- Developers: NanaOn-Sha; Microsoft Game Studios Japan; Zoë Mode;
- Publisher: Microsoft Studios
- Platform: Xbox 360 (Xbox Live Arcade)
- Release: WW: January 18, 2012;
- Genres: Adventure, survival horror
- Mode: Single-player

= Haunt (video game) =

2012 video game

Haunt is a horror-themed adventure game developed by co-developed by NanaOn-Sha, Zoë Mode, and Microsoft Game Studios Japan and published by Microsoft Studios. It was made available for download worldwide on the Xbox 360 via Xbox Live Arcade on January 18, 2012. The game requires the Kinect peripheral.

==Gameplay==
Haunt is played using the Kinect peripheral. Players use their body to control gameplay. One hand is used to control the on-screen flashlight, while other motions do things such as opening sarcophagi and doors. Emphasis on the player's entire body is used. For example, the player must cover their ears to avoid the loud scream of a banshee.

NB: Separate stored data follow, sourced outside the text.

(** * godot-lsp-stdio-bridge: frame codec, handshake reorder buffer,
      staging queue and connection callbacks

    A shallow embedding of the bridge script and of the parts of the
    Node.js runtime it relies on.  The script exists in two variants: the
    one with reconnection, warm-up and URI normalisation is modelled by the
    top-level definitions, the one without ([index.mjs]) by [Module Simple];
    both share [extractMessages].

    Conventions.
    - A [Buffer] is a list of bytes, each byte an integer in [0, 255].
    - A JavaScript string ([jsstring]) is the list of its UTF-16 code units,
      each an integer in [0, 65535]; [length] is the [.length] of the string.
      [utf8_encode] and [utf8_decode] are [Buffer.from(s)] /
      [Buffer.byteLength] and [buf.toString('utf8')].
    - Lengths parsed from a header are kept as exact natural numbers ([N]).
      The runtime holds them in a binary64 number, exact below 2^53; a
      larger value exceeds the length of every buffer, so the only test made
      on it has the same outcome.
    - Values made by [JSON.parse] are terms of [json]; numbers are binary64
      values ([spec_float]).  [JSON.parse] and [JSON.stringify] themselves
      are parameters of the development ([Section Bridge]).
    - The global variables of the script are the fields of [state].  Every
      callback is a function [state -> state]; what it writes to the socket
      or to standard output is appended to the [out] trace.  Timers are
      flags ([reconnectTimer], [warmupTimer]) and their expiry is an event.
    - Logging is left out: it has no effect on the state above. *)

From Stdlib Require Import String Ascii.
From Stdlib Require Import ZArith NArith List Bool Lia SpecFloat PeanoNat.
Import ListNotations.

Local Open Scope Z_scope.

(** ** Bytes and strings *)

Definition Buffer := list Z.
Definition jsstring := list Z.

(** ASCII literal of the source as a JavaScript string. *)
Definition str (s : string) : jsstring :=
  map (fun a => Z.of_N (N_of_ascii a)) (list_ascii_of_string s).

Some sections of the game are automatically navigated, while in others players are free to roam the environment.

==Development==
Haunt was conceived by Masaya Matsuura, with assistance and consulting by Microsoft Game Studios Japan. It was revealed at the Tokyo Game Show 2010. The game was designed to be child friendly rather than be a horror-focused title. British development team Zoë Mode created the majority of the game including programming, artwork and design with NanaOn-Sha overseeing the project. The game was originally planned for a 2011 release, but was delayed until 2012. Tim Schafer is featured as the voice of Benjamin Muldoon, the mansion's owner and narrator in the game.

==Reception==
Haunt received generally mixed reviews, resulting in the aggregate scores of 74% on GameRankings and 70 out of 100 on Metacritic.